Publisher: Harper Voyager
Genre: Historical Fiction, Fantasy
Release date: August 23rd, 2022
Goodreads page: here
TW: racism, violence, death, sexism
My rating: 5/5 ⭐
A new dark academic fantasy by the New York Times bestselling author of The Poppy War.
Traduttore, traditore: An act of translation is always an act of betrayal.
The city of dreaming spires.
It is the centre of all knowledge and progress in the world.
And at its centre is Babel, the Royal Institute of Translation. The tower from which all the power of the Empire flows.
Orphaned in Canton and brought to England by a mysterious guardian, Babel seemed like paradise to Robin Swift.
Until it became a prison…
But can a student stand against an empire?
An incendiary new novel from award-winning author R.F. Kuang about the power of language, the violence of colonialism, and the sacrifices of resistance.
“This is how colonialism works. It convinces us that the fallout from resistance is entirely our fault, that the immoral choice is resistance itself rather than the circumstances that demanded it.”Holy shit, this was a masterpiece.
Babel was everything I wanted in the dark academia genre. I knew R.F. Kuang would not shy away in denouncing everything that was wrong in this genre, in our colonial history and how hypocrite it all was. It was denounced in such a well balanced way, with lots of racism and misogynistic scenes that were hard to read and that were leaving me heartbroken for the beautiful, well crafted and still morally grey, main characters of Babel.

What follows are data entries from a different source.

(* ===== verification/OrderValidation.v ===== *)
(** * use_cases/orders/dto: the validation of an order

    ozzo-validation is a parameter, as in Config.v; [OzzoFloat] adds the two rules on
    floats: [Required], and [Min] with an integer threshold.  Its documentation says
    that an empty value passes [Min] and that the value and the threshold must be of
    the same type; what [Min] answers for a float that is not empty, when the
    threshold is an integer, is left open. *)

From S2P Require Import Prelude GoStr GoFloat Config Orders.
From Stdlib Require Import SpecFloat.

(** Both zeros are empty. *)
Definition f64_empty (f : float64) : bool := match f with S754_zero _ => true | _ => false end.

Class OzzoFloat : Type := {
  ozzo_RequiredFloat : float64 → goerror;
  ozzo_MinInt : Z → float64 → goerror;
  RequiredFloat_law : ∀ f, ozzo_RequiredFloat f = None ↔ f64_empty f = false;
  MinInt_empty : ∀ n f, f64_empty f = true → ozzo_MinInt n f = None;
}.

Section validate.
Context `{Ozzo} `{OzzoFloat}.

Definition OrderItemRequest_Validate (o : OrderItemRequest) : goerror :=
  ozzo_ValidateStruct [
    field [ozzo_RequiredFloat (oi_Price o)];
    field [ozzo_Required (OStr (oi_ProductId o))];
    field [ozzo_Required (OStr (oi_ProductName o))]].

(** A field of items is validated item by item. *)
Definition CreateOrderRequest_Validate (payload : CreateOrderRequest) : goerror :=
  ozzo_ValidateStruct [
    field [ozzo_Required (OStr (co_CustomerName payload))];
    field [];
    field [ozzo_MinInt 0 (co_TotalAmount payload)];
    ozzo_Field [] (ozzo_ValidateStruct (OrderItemRequest_Validate <$> co_Items payload))].

Lemma field_one e : field [e] = None ↔ e = None.
Proof. unfold field. rewrite Field_law, Forall_singleton. tauto. Qed.

Lemma item_validate o :
  OrderItemRequest_Validate o = None ↔
  f64_empty (oi_Price o) = false ∧ oi_ProductId o ≠ "" ∧ oi_ProductName o ≠ "".
Proof.
  unfold OrderItemRequest_Validate. rewrite ValidateStruct_law, !Forall_cons, !field_one, RequiredFloat_law.
  rewrite !Required_law, !required_str. split; [tauto|]. intros (? & ? & ?). by repeat constructor.
Qed.

End validate.

(** An instance of the rules. *)
#[export] Instance ozzo_float_demo : OzzoFloat.
Proof.
  refine {| ozzo_RequiredFloat f := if f64_empty f then Some (Fmt "cannot be blank" []) else None;
            ozzo_MinInt n f := if f64_empty f then None else Some (Fmt "cannot convert float64 to int64" []) |}.
  - intros f. by destruct (f64_empty f).
  - intros n f Hf. by rewrite Hf.
Defined.

(** An order is valid exactly when the customer's name is set, its total passes [Min]
    with the integer zero and every item has a non-zero price, a product id and a
    product name; a total of zero passes. *)
Lemma CreateOrderRequest_Validate_spec `{Ozzo} `{OzzoFloat} (payload : CreateOrderRequest) :
  (CreateOrderRequest_Validate payload = None ↔
   co_CustomerName payload ≠ "" ∧ ozzo_MinInt 0 (co_TotalAmount payload) = None ∧
   Forall (λ o, f64_empty (oi_Price o) = false ∧ oi_ProductId o ≠ "" ∧ oi_ProductName o ≠ "") (co_Items payload)) ∧
  (f64_empty (co_TotalAmount payload) = true → ozzo_MinInt 0 (co_TotalAmount payload) = None).
Proof.
  split; [|apply MinInt_empty].
  unfold CreateOrderRequest_Validate. rewrite ValidateStruct_law, !Forall_cons, !field_one.
  rewrite Required_law, required_str, Field_law, ValidateStruct_law, Forall_fmap.
  assert (Forall ((λ e, e = None) ∘ OrderItemRequest_Validate) (co_Items payload) ↔
    Forall (λ o, f64_empty (oi_Price o) = false ∧ oi_ProductId o ≠ "" ∧ oi_ProductName o ≠ "") (co_Items payload)) as ->.
  { apply Forall_iff. intros o. apply item_validate. }
  pose proof field_empty as Hf. split; [tauto|]. intros (? & ? & ?). by repeat constructor.
Qed.

(** An order of one coffee, given away. *)
Definition coffee (total : float64) : CreateOrderRequest :=
  mkOrderReq "Ada" total "1 Main St" [mkItemReq "p1" "coffee" 1 (S754_finite false 9 (-1))].

Lemma CreateOrderRequest_Validate_spec_witness : CreateOrderRequest_Validate (coffee f64_zero) = None.
Proof.
  destruct (CreateOrderRequest_Validate_spec (coffee f64_zero)) as [Hv Hz].
  apply Hv. split; [done|]. split; [by apply Hz|].
  constructor; [|constructor]. split; [reflexivity|]. split; discriminate.
Defined.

“English did not just borrow words from other languages; it was stuffed to the brim with foreign influences, a Frankenstein vernacular. And Robin found it incredible, how this country, whose citizens prided themselves so much on being better than the rest of the world, could not make it through an afternoon tea without borrowed goods.”The found-family aspect in this book was so well developed, with 3 POC characters and 1 white character who found their way into each other, who grew together in the hardship of translation studies, and ultimately could not understand each other completely because of their roots and their experiences. I laughed with them, I cried with them, I was so angry for what happened to them. They made me feel so many emotions, it was absolutely a blessing to read about these characters.

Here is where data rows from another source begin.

Definition newTraceProvider (cfg : Config) : cleanup + error :=
  match trace_NewOTLP (mo_OtelEndpoint (cf_Monitoring cfg)) with
  | inr err => inr err
  | inl exp => Build_trace (builder_for cfg exp)
  end.

Definition newMeterProvider (cfg : Config) : cleanup + error :=
  match metric_NewOTLP (mo_OtelEndpoint (cf_Monitoring cfg)) with
  | inr err => inr err
  | inl exp => Build_meter (builder_for cfg exp)
  end.

Definition newLoggerProvider (cfg : Config) : cleanup + error :=
  match log_NewOTLP (mo_OtelEndpoint (cf_Monitoring cfg)) with
  | inr err => inr err
  | inl exp => Build_logger (builder_for cfg exp)
  end.

(** ** otel.go

    The driver: the captured [shutdownFuncs], and whether [o.shutdown] is set. *)
Record Otel : Type := mkOtel { ot_funcs : list cleanup; ot_shutdown : bool }.

Definition NewOtel : Otel := mkOtel [] false.

(** [for _, fn := range shutdownFuncs { err = errors.Join(err, fn(ctx)) }] *)
Fixpoint run_cleanups (fns : list cleanup) (err : goerror) : M W goerror :=
  match fns with
  | [] => mret err
  | fn :: fns' => e ← fn; run_cleanups fns' (errors_Join [err; e])
  end.

Definition push_func (fn : cleanup) : M (Otel * W) () :=
  modify (λ x, (mkOtel (ot_funcs x.1 ++ [fn]) (ot_shutdown x.1), x.2)).

(** The closure [shutdown]. *)
Definition otel_shutdown : M (Otel * W) goerror :=
  fns ← gets (λ x, ot_funcs x.1);
  err ← on_snd (run_cleanups fns None);
  _ ← modify (λ x, (mkOtel [] (ot_shutdown x.1), x.2));
  mret err.

(** [handleErr]: the new value of the named result [err]. *)
Definition handleErr (inErr : error) : M (Otel * W) goerror :=
  e ← otel_shutdown; mret (errors_Join [Some inErr; e]).

(** The part that sets up one optional provider; its error is a new variable of
    the block, and is what the block returns. *)
Definition optional_provider (enabled : bool) (make : cleanup + error) : M (Otel * W) goerror :=
  if enabled then
    match make with
    | inr err => _ ← handleErr err; mret (Some err)
    | inl fn => _ ← push_func fn; mret None
    end
  else mret None.

(** The body of [setupOTelSDK] once the three constructors are given.  The result
    is whether a shutdown function is returned, and the error. *)
Definition setup_from (trace : cleanup + error) (enableTelemetry : bool) (meter : cleanup + error)
    (enableCollectLog : bool) (logger : cleanup + error) : M (Otel * W) (bool * goerror) :=
  match trace with
  | inr err => e ← handleErr err; mret (true, e)
  | inl fn =>
      _ ← push_func fn;
      e ← optional_provider enableTelemetry meter;
      match e with
      | Some err => mret (false, Some err)
      | None =>
          e ← optional_provider enableCollectLog logger;
          match e with
          | Some err => mret (false, Some err)
          | None => mret (true, None)
          end
      end
  end.

Definition setupOTelSDK (cfg : Config) : M (Otel * W) (bool * goerror) :=
  setup_from (newTraceProvider cfg) (mo_EnableTelemetry (cf_Monitoring cfg)) (newMeterProvider cfg)
             (mo_EnableCollectLog (cf_Monitoring cfg)) (newLoggerProvider cfg).

Definition Otel_Init (cfg : Config) : M (Otel * W) goerror :=
  r ← setupOTelSDK cfg;
  match r.2 with
  | Some err => mret (Some err)
  | None => _ ← modify (λ x, (mkOtel (ot_funcs x.1) r.1, x.2)); mret None
  end.

Definition Otel_Close : M (Otel * W) goerror :=
  set ← gets (λ x, ot_shutdown x.1);
  if (set : bool) then otel_shutdown else panic "invalid memory address or nil pointer dereference".

(** ** Specification: the providers that are made, in order, up to the first error *)

Fixpoint made (makes : list (bool * (cleanup + error))) : list cleanup * goerror :=
  match makes with
  | [] => ([], None)
  | (false, _) :: makes' => made makes'
  | (true, inr e) :: _ => ([], Some e)
  | (true, inl fn) :: makes' => let '(fns, e) := made makes' in (fn :: fns, e)
  end.

Definition providers (cfg : Config) : list cleanup * goerror :=
  made [(true, newTraceProvider cfg);
        (mo_EnableTelemetry (cf_Monitoring cfg), newMeterProvider cfg);
        (mo_EnableCollectLog (cf_Monitoring cfg), newLoggerProvider cfg)].

(** Run every clean-up in order, whatever each returns. *)
Fixpoint run_each (fns : list cleanup) : M W () :=
  match fns with [] => mret tt | fn :: fns' => _ ← fn; run_each fns' end.

(** ** Lemmas *)

Definition total (fns : list cleanup) : Prop := Forall (λ fn, ∀ w, ∃ e w', fn w = (Returns e, w')) fns.

Lemma run_cleanups_each fns err w :
  total fns → ∃ e, run_cleanups fns err w = (Returns e, (run_each fns w).2) ∧
    (run_each fns w).1 = Returns tt.
Proof.
  intros Hall. revert err w. induction Hall as [|fn fns Hfn _ IH]; intros err w; simpl; [eauto|].
  destruct (Hfn w) as (e & w' & Hrun). rewrite !M_bind_eq, Hrun. apply IH.
Qed.

Lemma otel_shutdown_run fns set w :
  total fns → ∃ e, otel_shutdown (mkOtel fns set, w) = (Returns e, (mkOtel [] set, (run_each fns w).2)).
Proof.
  intros Hall. destruct (run_cleanups_each fns None w Hall) as (e & He & _). exists e.
  unfold otel_shutdown. go. unfold on_snd. simpl. by rewrite He.
Qed.

Lemma handleErr_run err fns set w :
  total fns → ∃ e, handleErr err (mkOtel fns set, w) =
    (Returns (errors_Join [Some err; e]), (mkOtel [] set, (run_each fns w).2)).
Proof.
  intros Hall. destruct (otel_shutdown_run fns set w Hall) as (e & He). exists e.
  unfold handleErr. by rewrite M_bind_eq, He, M_ret_eq.
Qed.

Lemma optional_provider_run en mk fns w :
  total fns →
  match en, mk with
  | true, inr err => optional_provider en mk (mkOtel fns false, w) =
                       (Returns (Some err), (mkOtel [] false, (run_each fns w).2))
  | true, inl fn => optional_provider en mk (mkOtel fns false, w) =
                      (Returns None, (mkOtel (fns ++ [fn]) false, w))
  | false, _ => optional_provider en mk (mkOtel fns false, w) = (Returns None, (mkOtel fns false, w))
  end.
Proof.
  intros Hall. destruct en; [|done]. unfold optional_provider. destruct mk as [fn|err]; [done|].
  rewrite M_bind_eq. destruct (handleErr_run err fns false w Hall) as (e & ->). done.
Qed.

Definition make_ok (mk : cleanup + error) : Prop :=
  match mk with inl fn => total [fn] | inr _ => True end.

(** What the set-up leaves, for every combination of outcomes. *)
Lemma setup_from_spec t en1 m en2 l w :
  make_ok t → make_ok m → make_ok l →
  let r := made [(true, t); (en1, m); (en2, l)] in
  match r.2 with
  | Some e => setup_from t en1 m en2 l (NewOtel, w) =
      (Returns (bool_decide (length r.1 = 0), Some (if bool_decide (length r.1 = 0) then Joined [e] else e)),
       (mkOtel [] false, (run_each r.1 w).2))
  | None => setup_from t en1 m en2 l (NewOtel, w) = (Returns (true, None), (mkOtel r.1 false, w)) ∧
      total r.1
  end.
Proof.
  assert (∀ a b, total a → total b → total (a ++ b)) as Happ by (intros; by apply Forall_app_2).
  intros Ht Hm Hl. unfold setup_from, NewOtel. destruct t as [f1|e1]; [|done].
  rewrite M_bind_eq. unfold push_func at 1, modify at 1. cbn [fst snd ot_funcs ot_shutdown app].
  rewrite M_bind_eq. pose proof (optional_provider_run en1 m [f1] w Ht) as H1.
  destruct en1, m as [f2|e2]; rewrite H1; clear H1; simpl in Hm; try done;
    rewrite M_bind_eq; cbn [app].
  1: pose proof (optional_provider_run en2 l [f1; f2] w (Happ [f1] [f2] Ht Hm)) as H2.
  2-3: pose proof (optional_provider_run en2 l [f1] w Ht) as H2.
  all: destruct en2, l as [f3|e3]; rewrite H2; clear H2; simpl in Hl; try done; split; try done.
  all: first [exact (Happ _ _ (Happ [f1] [f2] Ht Hm) Hl) | exact (Happ [f1] [f2] Ht Hm)
             | exact (Happ [f1] [f3] Ht Hl)].
Qed.

End otel.

Section outcomes.
Context {E W : Type} (resource_New : string → string → string → goerror).
Context (Shutdown_of : option E → M W goerror) (Hsd : ∀ exp w, ∃ e w', Shutdown_of exp w = (Returns e, w')).

Lemma Shutdown_total exp : total [Shutdown_of exp].
Proof using Hsd. constructor; [apply Hsd|done]. Qed.

Lemma newTraceProvider_ok otlp cfg : make_ok (newTraceProvider resource_New Shutdown_of otlp cfg).
Proof using Hsd.
  unfold newTraceProvider, Build_trace. destruct (otlp _); [|done].
  destruct (resource_New _ _ _); [done|]. apply Shutdown_total.
Qed.

Lemma newMeterProvider_ok otlp cfg : make_ok (newMeterProvider resource_New Shutdown_of otlp cfg).
Proof using Hsd.
  unfold newMeterProvider, Build_meter. destruct (otlp _); [|done]. simpl.
  destruct (resource_New _ _ _); [done|]. apply Shutdown_total.
Qed.

Lemma newLoggerProvider_ok otlp cfg : make_ok (newLoggerProvider resource_New Shutdown_of otlp cfg).
Proof using Hsd.
  unfold newLoggerProvider, Build_logger. destruct (otlp _); [|done].
  destruct (resource_New _ _ _); [done|]. apply Shutdown_total.
Qed.

End outcomes.

(** ** Properties of the set-up *)

(** C38: when every provider's [Shutdown] returns, the driver leaves
    none behind.  If the providers can all be made, [Init] succeeds, the first
    [Close] runs each clean-up once in the order of creation and a second one runs
    nothing.  If one cannot, [Init] fails, each provider made before it was shut
    down once in order, and the error returned is the one of that provider: the
    errors of the clean-ups are not part of it. *)
Theorem otel_lifecycle {E W} resource_New (Shutdown_of : option E → M W goerror)
    trace_NewOTLP metric_NewOTLP log_NewOTLP (cfg : Config) (w : W) :
  (∀ exp w, ∃ e w', Shutdown_of exp w = (Returns e, w')) →
  let init := Otel_Init resource_New Shutdown_of trace_NewOTLP metric_NewOTLP log_NewOTLP cfg in
  let made := providers resource_New Shutdown_of trace_NewOTLP metric_NewOTLP log_NewOTLP cfg in
  match made.2 with
  | Some e => init (NewOtel, w) =
      (Returns (Some (if bool_decide (length made.1 = 0) then Joined [e] else e)),
       (mkOtel [] false, (run_each made.1 w).2))
  | None => init (NewOtel, w) = (Returns None, (mkOtel made.1 true, w)) ∧
      ∀ w1, ∃ e, Otel_Close (mkOtel made.1 true, w1) =
                   (Returns e, (mkOtel [] true, (run_each made.1 w1).2)) ∧
        ∀ w2 : W, Otel_Close (mkOtel [] true, w2) = (Returns None, (mkOtel [] true, w2))
  end.
Proof.
  intros Hsd. cbv zeta.
  pose proof (setup_from_spec _ (mo_EnableTelemetry (cf_Monitoring cfg)) _
    (mo_EnableCollectLog (cf_Monitoring cfg)) _ w
    (newTraceProvider_ok resource_New Shutdown_of Hsd trace_NewOTLP cfg)
    (newMeterProvider_ok resource_New Shutdown_of Hsd metric_NewOTLP cfg)
    (newLoggerProvider_ok resource_New Shutdown_of Hsd log_NewOTLP cfg)) as Hs.
  unfold Otel_Init, setupOTelSDK. rewrite M_bind_eq. cbv zeta in Hs. fold (providers resource_New Shutdown_of
    trace_NewOTLP metric_NewOTLP log_NewOTLP cfg) in Hs.
  destruct (providers _ _ _ _ _ cfg) as [fns [e|]]; cbn [fst snd] in *.
  - by rewrite Hs.
  - destruct Hs as [-> Ht]. split; [done|]. intros w1.
    destruct (otel_shutdown_run fns true w1 Ht) as (e & He). exists e. split; [|done].
    unfold Otel_Close. rewrite M_bind_eq. exact He.
Qed.


Definition otel_config : Config :=
  mkConfig (mkAppConfig "shop" "dev" 1) (cf_Database demo_config) (mkMonitoring "collector:4317" true true)
           [] (cf_Api demo_config).

Definition log_shutdown (exp : option nat) : M (list nat) goerror := λ w,
  (Returns (Some (Fmt "flush failed" [])), w ++ [default 0 exp]).

(** The logger's exporter fails: the tracer and the meter are shut down, and the
    failures of their flushes are not reported. *)
Lemma otel_lifecycle_witness :
  Otel_Init (λ _ _ _, None) log_shutdown (λ _, inl 1) (λ _, inl 2) (λ _, inr (Fmt "refused" []))
    otel_config (NewOtel, []) = (Returns (Some (Fmt "refused" [])), (mkOtel [] false, [1; 2])).
Proof.
  apply (otel_lifecycle (λ _ _ _, None) log_shutdown (λ _, inl 1) (λ _, inl 2)
           (λ _, inr (Fmt "refused" [])) otel_config []).
  intros exp w. do 2 eexists. reflexivity.
Defined.

(** ** span.go and trace_context_request.go *)

Record SpanContext : Type := mkSpanContext {
  sc_TraceID : string;
  sc_SpanID : string;
  sc_TraceFlags : Z;
  sc_Remote : bool;
}.

Definition dash : Ascii.ascii := Ascii.ascii_of_nat 45.

Record TraceContextRequest : Type := mkTraceRequest {
  tc_traceName : string;
  tc_spanName : string;
  tc_otelCtx : option SpanContext;
  tc_traceparent : string;
}.

(** The context of a caller may carry a span context already. *)
Definition NewTraceContext (ctx : option SpanContext) : TraceContextRequest := mkTraceRequest "" "" ctx "".

Definition WithTraceName (t : TraceContextRequest) (n : string) : TraceContextRequest :=
  mkTraceRequest n (tc_spanName t) (tc_otelCtx t) (tc_traceparent t).
Definition WithSpanName (t : TraceContextRequest) (n : string) : TraceContextRequest :=
  mkTraceRequest (tc_traceName t) n (tc_otelCtx t) (tc_traceparent t).
Definition WithTraceparent (t : TraceContextRequest) (p : string) : TraceContextRequest :=
  mkTraceRequest (tc_traceName t) (tc_spanName t) (tc_otelCtx t) p.

Section traceparent.
Context (TraceIDFromHex SpanIDFromHex : string → string + error).

Definition ConstructNewSpanContext (TraceID SpanID : string) : SpanContext + error :=
  match TraceIDFromHex TraceID with
  | inr err => inr err
  | inl traceID =>
      match SpanIDFromHex SpanID with
      | inr err => inr err
      | inl spanID => inl (mkSpanContext traceID spanID 1 false)
      end
  end.

Definition ConstructNewSpanContextFromTraceparent (traceparent : string) : SpanContext + error :=
  match str <$> split_on dash (chars traceparent) with
  | [_; p1; p2; p3] =>
      match TraceIDFromHex p1 with
      | inr err => inr (Wrap "invalid trace ID: %w" [] err)
      | inl traceID =>
          match SpanIDFromHex p2 with
          | inr err => inr (Wrap "invalid span ID: %w" [] err)
          | inl spanID =>
              inl (mkSpanContext traceID spanID (if bool_decide (p3 = "01") then 1 else 0) true)
          end
      end
  | _ => inr (Fmt "invalid traceparent format" [])
  end.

The historical aspect of this book was also brilliant, and it showed how much research the author put into this book. I loved learning historical facts, there were so many and the footnotes added a lot of context and explanations that were really helpful to the story. This book was actually more of an accurate historical fiction than a fantasy book, with a low magic system, and it was so well incorporated, in a logical and smart way, that it almost could have been the real world.
“Betrayal. Translation means doing violence upon the original, it means warping and distorting it for foreign, unintended eyes. So, where does that leave us? How can we conclude except by acknowledging that an act of translation is always an act of betrayal?”Also the academic part was fantastic, and honestly made me want to study for a short time again because I was obsessed with all the language and translation discussions, and I loved learning about it. And even though the historical and academic part were really strong in this book, the writing made it all so easy to read and digest.
Finally, Robin completely stole my heart, and I couldn't be more grateful to have read a book where the main character was mixed-race, from Asia and Europe, like I am. I could not relate to everything, but his struggles in finding his true identity as a mixed raced character in an Occidental country that would not accept him as their own was everything to me.
“They were men at Oxford; they were not Oxford men. But the enormity of this knowledge was so devastating, such a vicious antithesis to the three golden days they’d blindly enjoyed, that neither of them could say it out loud.”I could honestly go on and on about this book because I pretty much highlighted every page of it. Everything was so important, everything in this book made sense and hurt so much because it was so close to the reality of our world and our violent history. So overall, I absolutely do not regret buying 4 different editions of this book (3 physical copies + the ebook). 5/5 stars, a unique, beautiful and a new favorite book, such an important read, fantastic writing as always and R.F. Kuang is a genius.